With gas prices spiking near record territory (an average of $2.04 per gallon after Sunday’s survey showed the first nationwide decline recorded this year) and concern rising over oil imports from the volatile Middle East, it would stand to reason that Americans are about to ditch their Hummers and Suburbans for the modern equivalent of those oddities of the 1970s: the AMC Gremlin and Pacer, the Volkswagen Rabbit and the Datsun B210. There has been an uptick in small-car interest, especially in gas-sippers such as the Toyota Prius, which runs on gasoline and electricity, and some dip in large SUV sales. But more than likely, it’s going to take much more than a $60 tank of gas to chase most drivers to a Mini Cooper.
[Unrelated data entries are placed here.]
(** C4. After a call with a (non-empty) case map on a processor whose
    jump-table sets are empty, every visited node that is a jump-table entry
    has as its condition the equality of the table's dispatch variable
    [jump_table_<head>] with the entry's address; every condition recorded
    in a table's set is such an equality for an entry of that table; and two
    of them for addresses that differ (in the width of the architecture)
    are false together in every environment. *)
Theorem jump_table_entries_are_exclusive_equalities
    `{Claripy} `{!ClaripySound} `{Sympy} `{Python} `{Ailment} `{GraphUtils}
    (block_of : node -> SNode) (arch_bits : N) (region : Region)
    (g : option DiGraph) (ws simp : bool) (m : gmap Z Z)
    (s s' : ProcState) (_g : DiGraph) (hd : node) :
  m <> ∅ ->
  jump_table_conds s = ∅ ->
  working_graph block_of region g ws (Some m) = Ok (_g, hd) ->
  recover_reaching_conditions block_of arch_bits region g ws (Some m) simp s
  = (Ok tt, s') ->
  (forall n table, n ∈ quasi_topological_sort_nodes _g ->
      m !! addr_of block_of n = Some table ->
      reaching_conditions s' !! n
      = Some (jump_table_condition arch_bits table (addr_of block_of n)))
  /\ (forall table conds c, jump_table_conds s' !! table = Some conds ->
      c ∈ conds ->
      exists a, m !! a = Some table
                /\ c = jump_table_condition arch_bits table a)
  /\ (forall table a1 a2 ρ,
      (a1 mod 2 ^ Z.of_N arch_bits <> a2 mod 2 ^ Z.of_N arch_bits)%Z ->
      eval ρ (claripy_And [jump_table_condition arch_bits table a1;
                           jump_table_condition arch_bits table a2]) = false).
Proof.
  intros Hm Hempty Hwg Hrun.
  apply recover_reaching_conditions_inv in Hrun
    as (ec & s1 & _g' & hd' & rc & s2 & Hec & Hwg' & Hloop & Hrc & _ & Hjt).
  rewrite Hwg in Hwg'. injection Hwg' as <- <-.
  assert (Hcases : cases_given (Some m) = Some m).
  { unfold cases_given. rewrite decide_False by exact Hm. reflexivity. }
  rewrite Hcases in Hloop.
  split; [|split].
  - intros n table Hn Hentry. rewrite Hrc.
    eapply reach_nodes_fixed; [|exact Hloop|left; exact Hn].
    intros rc0 s0 rc1 s3 Hstep.
    eapply reach_node_entry; [|exact Hstep].
    unfold switch_head_of. simpl. exact Hentry.
  - rewrite Hjt. eapply reach_nodes_tables; [exact Hloop|].
    pose proof (edge_conditions_keep_jump_table block_of region g s) as Hkeep.
    rewrite Hec in Hkeep. simpl in Hkeep. rewrite Hkeep, Hempty.
    intros table conds c Hlook. rewrite lookup_empty in Hlook. discriminate.
  - intros table a1 a2 ρ Hne.
    exact (jump_table_conditions_exclusive arch_bits table a1 a2 ρ Hne).
Qed.

Lemma jump_table_entries_are_exclusive_equalities_witness :
  let s' := snd (Examples.solve Examples.switch_blocks Examples.switch_region
                   (Some Examples.switch_cases) true initial_state) in
  reaching_conditions s' !! 1%nat
  = Some (Node "__eq__" [BVS "jump_table_10" 64; BVV 0x20 64])
  /\ reaching_conditions s' !! 2%nat
     = Some (Node "__eq__" [BVS "jump_table_10" 64; BVV 0x30 64])
  /\ forall ρ,
       eval ρ (Node "And" [Node "__eq__" [BVS "jump_table_10" 64; BVV 0x20 64];
                           Node "__eq__" [BVS "jump_table_10" 64; BVV 0x30 64]])
       = false.
Proof.
  intros s'.
  assert (Hrun : Examples.solve Examples.switch_blocks Examples.switch_region
                   (Some Examples.switch_cases) true initial_state = (Ok tt, s')).
  { subst s'.
    destruct (Examples.solve _ _ _ _ _) as [r s1] eqn:E. simpl.
    assert (Hr : fst (Examples.solve Examples.switch_blocks
                        Examples.switch_region (Some Examples.switch_cases)
                        true initial_state) = Ok tt)
      by (vm_compute; reflexivity).
    rewrite E in Hr. simpl in Hr. subst r. reflexivity. }
  assert (Hne : Examples.switch_cases <> ∅).
  { intros E. apply (f_equal (fun m => m !! 0x20%Z)) in E. vm_compute in E.
    discriminate. }
  destruct (@jump_table_entries_are_exclusive_equalities
              Reference.claripy Reference.claripy_sound Reference.sympy
              Reference.python Reference.ailment Reference.graph_utils
              Examples.switch_blocks 64 Examples.switch_region None false true
              Examples.switch_cases initial_state s' Examples.switch 0%nat
              Hne eq_refl ltac:(vm_compute; reflexivity) Hrun)
    as (Hentries & _ & Hexcl).
  split; [|split].
  - exact (Hentries 1%nat 0x10%Z ltac:(vm_compute; repeat constructor)
             ltac:(vm_compute; reflexivity)).
  - exact (Hentries 2%nat 0x10%Z ltac:(vm_compute; repeat constructor)
             ltac:(vm_compute; reflexivity)).
  - intros ρ. exact (Hexcl 0x10%Z 0x20%Z 0x30%Z ρ ltac:(vm_compute; discriminate)).
Defined.

(** ** The head and the nodes that post-dominate it *)

(** [simplify_condition] on the constant true: the constant is a leaf, it
    becomes one sympy symbol, and comes back when the minimization returns
    that symbol. *)
Lemma simplify_condition_true `{Claripy} `{Sympy} `{Python} :
  recursion_limit <> 0%nat ->
  simplify_logic (SSymbol (py_str (ast_hash claripy_true)))
  = SSymbol (py_str (ast_hash claripy_true)) ->
  simplify_condition claripy_true = Ok claripy_true.
Proof.
  intros Hlimit Hsym.
  unfold simplify_condition, simplify_condition_with, simplify_condition_calls.
  simpl. destruct recursion_limit as [|fuel]; [contradiction|].
  simpl. rewrite Hsym. simpl. rewrite lookup_insert_eq. reflexivity.
Qed.

(** C2 (as amended). After a successful call, a head that is not a
    jump-table entry has the constant true as its condition, and so has
    every visited node that is not a jump-table entry and post-dominates the
    head, whatever the branch conditions are. With simplification on, the
    head's constant goes through [simplify_condition], which returns it when
    the minimization returns a lone symbol as it is. *)
Theorem head_and_postdominators_are_true
    `{Claripy} `{Sympy} `{Python} `{Ailment} `{GraphUtils}
    (block_of : node -> SNode) (arch_bits : N) (region : Region)
    (g : option DiGraph) (ws simp : bool) (cases : option (gmap Z Z))
    (s s' : ProcState) (_g : DiGraph) (hd : node) :
  working_graph block_of region g ws cases = Ok (_g, hd) ->
  recover_reaching_conditions block_of arch_bits region g ws cases simp s
  = (Ok tt, s') ->
  (simp = true ->
   recursion_limit <> 0%nat
   /\ simplify_logic (SSymbol (py_str (ast_hash claripy_true)))
      = SSymbol (py_str (ast_hash claripy_true))) ->
  (hd ∈ quasi_topological_sort_nodes _g ->
   switch_head_of block_of (cases_given cases) hd = None ->
   reaching_conditions s' !! hd = Some claripy_true)
  /\ (forall n i, n ∈ quasi_topological_sort_nodes _g ->
      switch_head_of block_of (cases_given cases) n = None ->
      (inverted_idoms _g).2 = Some i -> dominates i n hd = true ->
      reaching_conditions s' !! n = Some claripy_true).
Proof.
  intros Hwg Hrun Horacle.
  apply recover_reaching_conditions_inv in Hrun
    as (ec & s1 & _g' & hd' & rc & s2 & Hec & Hwg' & Hloop & Hrc & _ & _).
  rewrite Hwg in Hwg'. injection Hwg' as <- <-.
  assert (Hhead : forall rc0 s0 rc1 s3,
    switch_head_of block_of (cases_given cases) hd = None ->
    reach_node block_of arch_bits _g hd (inverted_idoms _g).2 ec
      (cases_given cases) simp rc0 hd s0 = (Ok rc1, s3) ->
    rc1 !! hd = Some claripy_true).
  { intros rc0 s0 rc1 s3 Hnot Hstep.
    destruct (reach_node_head _ _ _ _ _ _ _ _ _ _ _ _ Hnot Hstep) as (v & Hv & Hsimp).
    rewrite Hv. f_equal. destruct simp; [|exact Hsimp].
    destruct (Horacle eq_refl) as [Hlimit Hsym].
    rewrite (simplify_condition_true Hlimit Hsym) in Hsimp. congruence. }
  split.
  - intros Hin Hnot. rewrite Hrc.
    eapply reach_nodes_fixed; [|exact Hloop|left; exact Hin].
    intros rc0 s0 rc1 s3. apply Hhead, Hnot.
  - intros n i Hin Hnot Hidoms Hdom. rewrite Hrc.
    eapply reach_nodes_fixed; [|exact Hloop|left; exact Hin].
    intros rc0 s0 rc1 s3 Hstep.
    destruct (decide (n = hd)) as [->|Hn]; [eapply Hhead; eassumption|].
    rewrite Hidoms in Hstep.
    eapply reach_node_postdominator; eassumption.
Qed.

(** On the diamond, the join node post-dominates the head and its
    condition is the constant true, under a branch condition that is not. *)
Lemma head_and_postdominators_are_true_witness :
  let s' := snd (Examples.solve Examples.diamond_blocks Examples.diamond_region
                   None true initial_state) in
  reaching_conditions s' !! 0%nat = Some (BoolV true)
  /\ reaching_conditions s' !! 3%nat = Some (BoolV true).
Proof.
  intros s'.
  assert (Hrun : Examples.solve Examples.diamond_blocks Examples.diamond_region
                   None true initial_state = (Ok tt, s')).
  { subst s'.
    destruct (Examples.solve _ _ _ _ _) as [r s1] eqn:E. simpl.
    assert (Hr : fst (Examples.solve Examples.diamond_blocks
                        Examples.diamond_region None true initial_state) = Ok tt)
      by (vm_compute; reflexivity).
    rewrite E in Hr. simpl in Hr. subst r. reflexivity. }
  assert (Hwg : @working_graph Reference.graph_utils Examples.diamond_blocks
                  Examples.diamond_region None false None
                = Ok (Examples.diamond, 0%nat))
    by (vm_compute; reflexivity).
  assert (Horacle : true = true ->
            @recursion_limit Reference.python <> 0%nat
            /\ @simplify_logic Reference.sympy
                 (SSymbol (@py_str Reference.python
                             (@ast_hash Reference.claripy claripy_true)))
               = SSymbol (@py_str Reference.python
                            (@ast_hash Reference.claripy claripy_true))).
  { intros _. split; [vm_compute; discriminate|reflexivity]. }
  assert (Hsorted : forall n, (n < 4)%nat ->
            n ∈ @quasi_topological_sort_nodes Reference.graph_utils
                  Examples.diamond).
  { intros n Hn. change (n ∈ [0; 1; 2; 3]%nat).
    do 4 (destruct n as [|n]; [repeat constructor|]). lia. }
  assert (Hidoms : (@inverted_idoms Reference.graph_utils Examples.diamond).2
                   = Some (Reference.reverse_graph Examples.diamond, 3%nat))
    by (vm_compute; reflexivity).
  assert (Hdom : @dominates Reference.graph_utils
                   (Reference.reverse_graph Examples.diamond, 3%nat) 3%nat 0%nat
                 = true)
    by (vm_compute; reflexivity).
  pose proof (@head_and_postdominators_are_true
                Reference.claripy Reference.sympy Reference.python
                Reference.ailment Reference.graph_utils
                Examples.diamond_blocks 64 Examples.diamond_region None false
                true None initial_state s' Examples.diamond 0%nat
                Hwg Hrun Horacle) as [Hhead Hpost].
  split.
  - apply Hhead; [apply Hsorted; lia|reflexivity].
  - eapply Hpost; [apply Hsorted; lia|reflexivity|exact Hidoms|exact Hdom].
Defined.

(** C2 (as stated, refuted). On the diamond whose join node at 0x40 is an
    entry of a jump table, the join node post-dominates the head and is
    given the equality with the table's variable, not the constant true;
    and when the head at 0x10 is an entry, so is the head. *)
Lemma jump_table_entry_overrides_true :
  let cases_join : gmap Z Z := {[ 0x40%Z := 0x8%Z ]} in
  let cases_head : gmap Z Z := {[ 0x10%Z := 0x8%Z ]} in
  let run_join := Examples.solve Examples.diamond_blocks Examples.diamond_region
                    (Some cases_join) true initial_state in
  let run_head := Examples.solve Examples.diamond_blocks Examples.diamond_region
                    (Some cases_head) true initial_state in
  fst run_join = Ok tt
  /\ @working_graph Reference.graph_utils
       Examples.diamond_blocks Examples.diamond_region None false
       (Some cases_join) = Ok (Examples.diamond, 0%nat)
  /\ Reference.dominates_ (Reference.reverse_graph Examples.diamond, 3%nat)
       3%nat 0%nat = true
  /\ reaching_conditions (snd run_join) !! 3%nat
     = Some (Node "__eq__" [BVS "jump_table_8" 64; BVV 0x40 64])
  /\ fst run_head = Ok tt
  /\ reaching_conditions (snd run_head) !! 0%nat
     = Some (Node "__eq__" [BVS "jump_table_8" 64; BVV 0x10 64]).
Proof.
  cbv zeta. repeat split; vm_compute; reflexivity.
Qed.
Since the price shocks of the 1970s, driving patterns have changed, commutes have lengthened, and family checkbooks have fattened. Even child car seat laws have conspired to keep families out of tiny Honda Civics.

‘There’s a lot of consumer sentiment bound up in the car they want,” said David Greene, a corporate fellow at Oak Ridge National Laboratory’s Center for Transportation Analysis. “If you have your heart set on a pickup truck to haul your mulch, it’s going to be hard to get you into a Mazda Miata. If you have six people in your family, it’s going be hard to get you to buy a car that seats four.”
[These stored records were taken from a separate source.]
(** X20.  On a store whose index names hold sets and in which the two
    directions of the index agree, [clear_tag(t)] leaves them in
    agreement, provided no member of the tag's key set is itself an index
    name: the sweep over the deleted keys undoes the links that the
    deletion of the key set left dangling. *)
Theorem clear_tag_keeps_linked (tag : string) (s : store) (ms : gset string) :
  index_ok s -> linked s ->
  get_keys tag s = Ok ms ->
  (forall k, k ∈ ms -> index_nameb k = false) ->
  linked (clear_tag tag s).1.
Proof.
  intros Hok Hl Hms Hplain. unfold clear_tag.
  unfold get_keys in Hms. rewrite Hms.
  set (p := map DEL (elements ms) ++ [DEL (keys_by_tag tag)]).
  destruct (execute_dels p s (clear_tag_cmds_dels tag (elements ms)))
    as [_ Hl1].
  assert (forall n, DEL n ∈ p <-> n ∈ ms \/ n = keys_by_tag tag) as HDp.
  { intros n. subst p.
    rewrite elem_of_app, list_elem_of_fmap, list_elem_of_singleton.
    setoid_rewrite elem_of_elements. split.
    - intros [(k & [= ->] & Hk)|[= ->]]; eauto.
    - intros [Hn| ->]; eauto. }
  set (s1 := (execute p s).1) in *.
  assert (index_ok s1) as Hok1.
  { apply index_ok_execute; [|done].
    eapply Forall_impl; [apply clear_tag_cmds_dels|]. by intros c [n ->]. }
  assert (forall k, members (tags_by_key k) s1 = members (tags_by_key k) s)
    as Htbk1.
  { intros k. apply members_lookup_eq. rewrite Hl1, bool_decide_false; [done|].
    rewrite HDp. intros [Hin|?]; [|clash].
    apply Hplain in Hin. by rewrite index_nameb_tags_by_key in Hin. }
  assert (forall t, members (keys_by_tag t) s1 =
                    if decide (t = tag) then ∅ else members (keys_by_tag t) s)
    as Hkbt1.
  { intros t. case_decide as Ht.
    - subst t. unfold members. rewrite Hl1, bool_decide_true; [done|].
      apply HDp. by right.
    - apply members_lookup_eq. rewrite Hl1, bool_decide_false; [done|].
      rewrite HDp. intros [Hin|Heq].
      + apply Hplain in Hin. by rewrite index_nameb_keys_by_tag in Hin.
      + by apply keys_by_tag_inj in Heq. }
  pose proof (smembers_members _ _ _ Hms) as Hmem.
  destruct (decide (ms = ∅)) as [ -> |Hne].
  { (* no member: the store is as it was on every index name *)
    apply gc_keeps_linked_aux. intros k t. rewrite Htbk1, Hkbt1.
    case_decide as Ht; [|apply Hl]. subst t. rewrite (Hl k tag), Hmem. done. }
  apply set_choose_L in Hne as [k0 Hk0].
  destruct (gc_index_ok (Some (elements ms)) None s1 Hok1)
    as (kl & tl & p1 & p2 & Hkl & _ & Hp1 & Hp2 & ->).
  rewrite (candidates_Some_elements ms _ _ k0 Hk0) in Hkl.
  injection Hkl as <-. cbn [fst].
  pose proof (gc_pipeline_shrinking s1 _ _ p1 p2 Hp1 Hp2) as Hshr.
  pose proof (fun n => gc_pipeline_DEL s1 _ _ p1 p2 Hp1 Hp2 n) as HD.
  pose proof (fun n m => gc_pipeline_SREM s1 _ _ p1 p2 Hp1 Hp2 n m) as HR.
  assert (forall k, k ∈ ms -> exists_ k s1 = false) as Hex.
  { intros k Hk. apply exists_None. rewrite Hl1, bool_decide_true; [done|].
    apply HDp. by left. }
  intros k t.
  rewrite (members_shrink _ s1 _ _ _
             (execute_shrink _ s1 (tags_by_key k) Hshr)).
  rewrite (members_shrink _ s1 _ _ _
             (execute_shrink _ s1 (keys_by_tag t) Hshr)).
  assert (rems (tags_by_key k) (p1 ++ p2) = ∅) as ->.
  { apply set_eq. intros m. rewrite elem_of_rems, HR. split; [|set_solver].
    intros [(_ & _ & [?|(? & ? & _ & _ & ?)])|(_ & _ & ?)]; clash. }
  assert (DEL (tags_by_key k) ∈ p1 ++ p2 <-> k ∈ ms) as HDk.
  { rewrite HD. split.
    - intros [(key & Hk & _ & Heq)|(? & _ & _ & ?)]; [|clash].
      apply tags_by_key_inj in Heq as <-. by rewrite elem_of_elements in Hk.
    - intros Hk. left. exists k. rewrite elem_of_elements. eauto. }
  assert (DEL (keys_by_tag t) ∈ p1 ++ p2 -> members (keys_by_tag t) s1 = ∅)
    as HDt.
  { rewrite HD. intros [(? & _ & _ & ?)|(tag' & _ & Hcard & Heq)]; [clash|].
    apply keys_by_tag_inj in Heq as <-.
    by apply scard_0, smembers_members in Hcard. }
  assert (k ∈ rems (keys_by_tag t) (p1 ++ p2) <->
          k ∈ ms /\ t ∈ members (tags_by_key k) s) as HRk.
  { rewrite elem_of_rems, HR, <- Htbk1. split.
    - intros [(Hk & _ & [?|(tag' & ts & Hts & Htag & Heq)])|(_ & _ & ?)];
        [clash| |clash].
      apply keys_by_tag_inj in Heq as <-. rewrite elem_of_elements in Hk.
      by rewrite (smembers_members _ _ _ Hts).
    - intros (Hk & Ht). left. rewrite elem_of_elements.
      split_and!; [done|by apply Hex|]. right. exists t, (members (tags_by_key k) s1).
      split_and!; [|done..]. apply members_smembers.
      apply index_ok_lookup; auto with names. }
  rewrite Htbk1.
  assert (t ∈ members (tags_by_key k) s -> k ∉ ms -> t <> tag) as Hother.
  { intros Ht Hk ->. apply Hk. rewrite <- Hmem. by apply Hl. }
  destruct (bool_decide (DEL (tags_by_key k) ∈ p1 ++ p2)) eqn:Hdk;
    destruct (bool_decide (DEL (keys_by_tag t) ∈ p1 ++ p2)) eqn:Hdt.
  - done.
  - apply bool_decide_eq_true, HDk in Hdk.
    rewrite elem_of_difference, HRk, Hkbt1. split; [set_solver|].
    intros [Hin Hr]. exfalso. case_decide; [set_solver|].
    apply Hr. split; [done|]. by apply Hl.
  - apply bool_decide_eq_false in Hdk. rewrite HDk in Hdk.
    apply bool_decide_eq_true, HDt in Hdt. rewrite Hkbt1 in Hdt.
    rewrite elem_of_difference. split; [|set_solver].
    intros [Hin _]. exfalso.
    rewrite decide_False in Hdt by by apply Hother.
    apply Hl in Hin. set_solver.
  - apply bool_decide_eq_false in Hdk. rewrite HDk in Hdk.
    rewrite !elem_of_difference, HRk, Hkbt1. split.
    + intros [Hin _]. rewrite decide_False by by apply Hother.
      split; [by apply Hl|]. tauto.
    + intros [Hin _]. split; [|set_solver].
      case_decide; [set_solver|]. by apply Hl.
Qed.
Besides, Americans just like big.

“I am convinced Americans prefer to buy the largest car they can afford,” said Bob Casey, curator of transportation at the Henry Ford Museum in Dearborn, Mich. “If the largest car they can afford is a VW Rabbit, they will buy it, but if they can step up to something bigger, they will. It gets repeated again and again.”

The recent spike in gas prices is not trivial. Only once before–during a bleak stretch from 1979 to 1984–did the price of a gallon of regular gasoline top $2 (when adjusted for inflation). But automotive industry analysts caution that circumstances today are fundamentally different from the oil shocks that stemmed from the 1973 Arab oil embargo and the 1979 Iranian revolution. And even back then, the reasons for ditching a Chevrolet Impala for a Dodge Omni were more complicated than simply price.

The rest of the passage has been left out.